Given data Start Marker

Definition inc16 (z : Z) : Z := u16 (z + 1).

Section Llcc.
(** What a call does to the control block. *)
Context (rom : rom_call -> llcc -> llcc).
(** What the interrupts that run while the transmitter waits do to it. *)
Context (isr : llcc -> llcc).
(** The bytes of the command that [llcc_tx_soft_reset_ack_cmd_new] leaves unset. *)
Context (stack : list Z).

Definition call (c : rom_call) : M llcc unit :=
  modify (fun s => (rom c s) <| calls := calls s ++ [c] |>).

Definition llcc_tx_soft_reset_ack_cmd_new : M llcc unit :=
  call (TxCmdCrc ([LLCC_CMD_SOFT_RESET_ACK; LLCC_CMD_SOFT_RESET_XFER2_FLAG0;
                   LLCC_CMD_SOFT_RESET_XFER2_FLAG1; LLCC_CMD_SOFT_RESET_CRC_FLAG2] ++ take 4 stack)).

Definition channel_busy (s : llcc) : bool :=
  negb (state s =? LLCC_STATE_READY) || tx_busy_flag s.

(** Wait for the channel to become free; [n] bounds the number of waits. *)
Fixpoint wait_channel (n : nat) : M llcc unit :=
  s ← get;
  if channel_busy s
  then match n with O => ub | S n' => modify isr;; wait_channel n' end
  else mret tt.

Definition count_out (cmd : Z) (st : pkt_stats) : pkt_stats :=
  if cmd =? HCI_ACL_TYPE then st <| num_data_out ::= inc16 |>
  else if cmd =? HCI_EVT_TYPE then st <| num_evt_out ::= inc16 |>
  else if cmd =? HCI_CMD_TYPE then st <| num_cmd_out ::= inc16 |>
  else st.

Definition upd_tx (f : xfer -> xfer) : M llcc unit := modify (fun s => s <| tx ::= f |>).

Definition llcc_write_new (fuel : nat) (cmd p_data len p_context : Z) : M llcc unit :=
  let align := Z.land p_data 3 in
  wait_channel fuel;;
  s ← get;
  when (negb (tx_busy_flag s))
    (call WakeLockInc;; modify (fun s => s <| tx_busy_flag := true |>));;
  modify (fun s => s <| hci_stats ::= count_out cmd |>);;
  upd_tx (fun t => t <| p_buf := p_data |>);;
  s ← get;
  csum ← (if use_xfer2 s then lift (compute_checksum (memory s) p_data len) else mret 0);
  let tlen := u16 ((len + 3) / 4) in
  let p_data' := p_data - align in
  upd_tx (fun t => t <| x_type := u16 cmd |> <| x_align := Z.land align 3 |>
                     <| x_len := tlen |> <| checksum := csum |>);;
  modify (fun s => s <| p_tx_context := p_context |>);;
  (* a negative difference is shifted as the two's complement it is stored in *)
  s ← get;
  if use_xfer2 s then
    upd_tx (fun t => t <| x_align ::= (fun a => u8 (Z.lor a (Z.shiftl (tlen * 4 - len - align) 2))) |>);;
    upd_tx (fun t => t <| seq_num ::= (fun q => u8 (q + 1)) |>);;
    s ← get; call (WdogTxEna (wdog_timeout_ticks s));;
    s ← get;
    let t := tx s in
    call (TxXferReq2 (u8 (x_type t)) (x_align t) (x_len t) (checksum t) (seq_num t))
  else
    s ← get; call (TxXferReq (u8 cmd) (x_align (tx s)) (x_len (tx s)));;
    s ← get; call (DmaSetupTx p_data' (x_len (tx s))).

(** The bytes of the two command words. *)
Definition word_bytes (w : Z) : list Z :=
  (fun k => Z.land (Z.shiftr w (8 * k)) 255) <$> [0; 1; 2; 3].
Definition header_sum (cmd : list Z) : Z := foldl (fun c b => u8 (c + b)) 255 (take 7 cmd).

(** A payload the controller says arrived damaged. *)
Definition rx_data_err : M llcc unit :=
  s ← get;
  if negb (tx_busy_flag s) then mret tt
  else
    let t := tx s in
    let ptr := p_buf t + Z.land (x_align t) 3 in
    let len := u16 (x_len t * 4 - Z.land (x_align t) 3 - Z.land (Z.shiftr (x_align t) 2) 3) in
    csum ← lift (compute_checksum (memory s) ptr len);
    if negb (csum =? checksum t) then
      modify (fun s => s <| hci_stats ::= (fun st => st <| num_tx_buffer_err ::= inc16 |>) |>
                         <| consecutive_err := LLCC_MAX_CONSECUTIVE_ERR |>);;
      call (TxRetryHelper true)
    else
      modify (fun s => s <| hci_stats ::= (fun st => st <| num_data_crc_err_tx ::= inc16 |>) |>);;
      call (TxRetryHelper true).

Definition llcc_rx_cmd_valid_handler_new (data0 data1 : Z) : M llcc unit :=
  let cmd := word_bytes data0 ++ word_bytes data1 in
  c7 ← lift (rd cmd 7);
  type ← lift (rd cmd 0);
  pad0 ← lift (rd cmd 1);
  pad1 ← lift (rd cmd 2);
  s ← get;
  if use_xfer2 s && negb (header_sum cmd =? c7) then
    modify (fun s => s <| hci_stats ::= (fun st => st <| num_hdr_crc_err_rx ::= inc16 |>) |>);;
    call (TxError2 LLCC_ERROR2_HDR_ERR 0)
  else if type =? LLCC_CMD_SOFT_RESET then
    call LlccInit;;
    modify (fun s => s <| state := LLCC_STATE_READY |>);;
    upd_tx (fun t => t <| seq_num := 0 |>);;
    modify (fun s => s <| use_xfer2 := (pad0 =? LLCC_CMD_SOFT_RESET_XFER2_FLAG0)
                                         && (pad1 =? LLCC_CMD_SOFT_RESET_XFER2_FLAG1) |>);;
    llcc_tx_soft_reset_ack_cmd_new
  else if (type =? LLCC_CMD2_ERROR) && (pad0 =? LLCC_ERROR2_DATA_ERR) then rx_data_err
  else call (RxCmdValid data0 data1).

Definition llcc_rxcmd_valid_handler_new (data0 data1 : Z) : M llcc unit :=
  llcc_rx_cmd_valid_handler_new data0 data1.

(** The boot event of the controller with power-on as the reason of the reset. *)
Definition power_on_event (type : Z) (p_data : list Z) : option bool :=
  if type =? HCI_EVT_TYPE then
    e0 ← rd p_data 0;
    if negb (e0 =? 0xff) then Some false else
    e1 ← rd p_data 1;
    if negb (e1 =? 0x3e) then Some false else
    e2 ← rd p_data 2;
    if negb (e2 =? 0x80) then Some false else
    e3 ← rd p_data 3;
    if negb (e3 =? 0xfe) then Some false else
    e7 ← rd p_data 7;
    Some (e7 =? 1)
  else Some false.

(** [sys_pm_reboot] does not return. *)
Definition hci_vs_read_done_new (type : Z) (p_data : list Z) (len : Z) : M llcc unit :=
  b ← lift (power_on_event type p_data);
  if (b : bool) then call (PmReboot REBOOT_TYPE_GOTO_APP) else call (VsReadDone type p_data len).

Definition hci_tx_failure_new : M llcc unit := call (PmReboot REBOOT_TYPE_GOTO_APP).
End Llcc.

(** ** The trim data (llcc.c) *)
Definition IC_TRIM_DATA_LEN : Z := 32.
Definition BOARD_TRIM_DATA_LEN : Z := 32.
Definition BLE_TRIM_TYPE_IC : Z := 0x0A.
Definition HCI_CMD_HDR_LEN : Z := 3.
Definition HCI_SUCCESS : Z := 0x00.
Definition HCI_OGF_VENDOR_SPEC : Z := 0x3F.
Definition HCI_CMD_CMPL_EVT : Z := 0x0E.
Definition BLE_BOOT_OCF_BASE : Z := 0.
Definition BLE_EXT_STATUS_SUCCESS : Z := 0x00.
Definition HCI_OPCODE (ogf ocf : Z) : Z := Z.shiftl ogf 10 + ocf.
Definition BLE_BOOT_OPCODE_TRIM_LOAD : Z := HCI_OPCODE HCI_OGF_VENDOR_SPEC (BLE_BOOT_OCF_BASE + 3).
Definition BLE_BOOT_OPCODE_TRIM_DATA : Z := HCI_OPCODE HCI_OGF_VENDOR_SPEC (BLE_BOOT_OCF_BASE + 4).
Definition BLE_BOOT_LEN_TRIM_LOAD : Z := 4.

(** A part of a trim image: its offset and size in the image, and where its bytes come
    from, the efuse or (where [efuse_offset] is 0xff) a table of the program. *)
Inductive trim_source := FromEfuse | ExtBoardTrim | SleepClkAccuracy | RetryTimeout | RuntimeTx | ExtTxTrim.
Record trim_efuse_t := TrimEfuse {
  te_valid : Z; te_trim_offset : Z; te_efuse_offset : Z; te_size : Z; te_addr : trim_source
}.
Definition outer_ic_trim_efuse : list trim_efuse_t := [
  TrimEfuse 1 0 9 4 FromEfuse;
  TrimEfuse 1 4 0xff 8 FromEfuse;
  TrimEfuse 1 12 13 20 FromEfuse;
  TrimEfuse 1 30 0xff 2 FromEfuse].
Definition EXT_BOARD_TRIM_DATA_LEN : Z := 8.
Definition ext_board_trim : list Z := [0x16; 0x05; 0x07; 0x20; 0x0B; 0x00; 0x01; 0x00].
Definition sleep_clk_accuracy : Z := 20.
Definition retry_timeout : Z := 50.
Definition outer_board_trim_efuse : list trim_efuse_t := [
  TrimEfuse 1 0 0xff EXT_BOARD_TRIM_DATA_LEN ExtBoardTrim;
  TrimEfuse 1 8 31 24 FromEfuse;
  TrimEfuse 1 12 0xff 2 SleepClkAccuracy;
  TrimEfuse 1 31 0xff 1 RetryTimeout].
Definition outer_final_board_trim_efuse : list trim_efuse_t := [
  TrimEfuse 0 18 111 2 FromEfuse;
  TrimEfuse 0 20 113 4 FromEfuse;
  TrimEfuse 0 24 117 4 FromEfuse].
Definition EXT_TX_TRIM_DATA_LEN : Z := 40.
Definition runtime_tx : list Z :=
  [0x0F; 0x0F; 0x0F; 0x0F; 0x0F; 0x0F; 0x0F; 0x0F; 0x00; 0xFD; 0xFA; 0xF7; 0xF4; 0xF1; 0xEE; 0xEB].
Definition outer_tx_trim_efuse : list trim_efuse_t := [
  TrimEfuse 1 0 0xff 4 FromEfuse;
  TrimEfuse 1 4 54 8 FromEfuse;
  TrimEfuse 1 12 0xff 16 RuntimeTx;
  TrimEfuse 1 28 78 4 FromEfuse;
  TrimEfuse 1 30 0xff 1 FromEfuse;
  TrimEfuse 1 31 0xff EXT_TX_TRIM_DATA_LEN ExtTxTrim;
  TrimEfuse 1 71 0xff 40 FromEfuse;
  TrimEfuse 1 111 80 4 FromEfuse;
  TrimEfuse 1 113 0xff 3 FromEfuse].
Definition outer_tx_trim_aband_efuse : list trim_efuse_t := [
  TrimEfuse 1 116 103 1 FromEfuse;
  TrimEfuse 1 120 104 1 FromEfuse;
  TrimEfuse 1 124 105 1 FromEfuse;
  TrimEfuse 1 128 106 1 FromEfuse;
  TrimEfuse 1 132 107 1 FromEfuse;
  TrimEfuse 1 117 0xff 3 FromEfuse].

(** What the start-up code did: interrupts connected, functions patched, supply changes,
    messages to the controller, replies freed, the ROM's own uploads. *)
Inductive boot_event :=
| IrqConnect (irq prio : Z)
| SetTables (ic board final_board tx tx_aband : list trim_efuse_t)
| PatchTrimAndWrite
| WdgUseSystick
| SetTimers
| Vd12BeforeEfuse
| Vd12AfterEfuse
| TxMessage (type : Z) (data : list Z)
| ReplyFreed
| UploadBoard
| UploadTx.
Abbreviation boot := (list boot_event).
Definition emit (e : boot_event) : M boot unit := modify (fun l => l ++ [e]).

Section Trim.
(** The controller's answer to a message, given everything before it. *)
Context (reply : boot -> Z * list Z).
(** The ROM's composition of an image and its uploads of the other two. *)
Context (llcc_compose_trim : list trim_efuse_t -> list Z).
Context (upload_board upload_tx : bool).

Definition tx_status (vs_command : bool) (type : Z) (p : list Z) : option bool :=
  if negb (type =? HCI_EVT_TYPE) then Some false else
  evt_code ← rd p 0;
  if negb (evt_code =? HCI_CMD_CMPL_EVT) then Some false else
  status ← rd p 5;
  if vs_command then
    ext_status ← rd p 6;
    Some ((status =? HCI_SUCCESS) && (ext_status =? BLE_EXT_STATUS_SUCCESS))
  else Some (status =? HCI_SUCCESS).

Definition llc_init_tx_command (type : Z) (data : list Z) (wait_complete vs_command : bool) : M boot bool :=
  emit (TxMessage type data);;
  if negb wait_complete then mret true
  else
    l ← get;
    ok ← lift (tx_status vs_command (reply l).1 (reply l).2);
    emit ReplyFreed;;
    mret ok.

Definition uint16_bytes (n : Z) : list Z := [u8 n; u8 (Z.shiftr n 8)].

(** [tmp_buf] has 256 bytes. *)
Definition p_llc_init_trim_up_load_new (type len : Z) (buf : list Z) : M boot bool :=
  ok ← llc_init_tx_command HCI_CMD_TYPE
         (uint16_bytes BLE_BOOT_OPCODE_TRIM_LOAD ++ [u8 BLE_BOOT_LEN_TRIM_LOAD]
            ++ uint16_bytes type ++ uint16_bytes len) true true;
  if negb (ok : bool) then mret false
  else if (HCI_CMD_HDR_LEN + len <=? 256) && (len <=? Z.of_nat (length buf)) then
    llc_init_tx_command HCI_CMD_TYPE
      (uint16_bytes BLE_BOOT_OPCODE_TRIM_DATA ++ [u8 len] ++ take (Z.to_nat len) buf) true true
  else ub.

Definition llcc_upload_ic_trim_new : M boot bool :=
  let ic_trim := llcc_compose_trim outer_ic_trim_efuse in
  b ← lift (rd ic_trim 28);
  ic_trim' ← lift (wr ic_trim 28 (u8 (b - Z.shiftl 5 2)));
  p_llc_init_trim_up_load_new BLE_TRIM_TYPE_IC IC_TRIM_DATA_LEN ic_trim'.

Definition llc_init_all_trim_upload_new : M boot bool :=
  emit Vd12BeforeEfuse;;
  ret ← llcc_upload_ic_trim_new;
  ret ← (if ret : bool then
           emit UploadBoard;;
           if upload_board then emit UploadTx;; mret upload_tx else mret false
         else mret false);
  emit Vd12AfterEfuse;;
  mret ret.
End Trim.

Definition patch_llc_init_all_trim_upload : M boot unit :=
  emit (SetTables outer_ic_trim_efuse outer_board_trim_efuse outer_final_board_trim_efuse
          outer_tx_trim_efuse outer_tx_trim_aband_efuse);;
  emit PatchTrimAndWrite.

Definition LlcIrqConnect : M boot unit :=
  emit (IrqConnect 4 1);; emit (IrqConnect 5 1);; emit (IrqConnect 8 1);; emit (IrqConnect 9 1);;
  emit (IrqConnect 12 0);;
  emit WdgUseSystick;; emit SetTimers;;
  patch_llc_init_all_trim_upload.

(** * Theorems *)
(** ** The checksum *)
Definition is_byte (b : Z) : Prop := 0 <= b < 256.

Given data End Marker

Work order
Beginning at the line with "else mret false);" and stopping after the line with "emit PatchTrimAndWrite.", please write out every line of the data above exactly and nothing else.

Result for this task
         else mret false);
  emit Vd12AfterEfuse;;
  mret ret.
End Trim.

Definition patch_llc_init_all_trim_upload : M boot unit :=
  emit (SetTables outer_ic_trim_efuse outer_board_trim_efuse outer_final_board_trim_efuse
          outer_tx_trim_efuse outer_tx_trim_aband_efuse);;
  emit PatchTrimAndWrite.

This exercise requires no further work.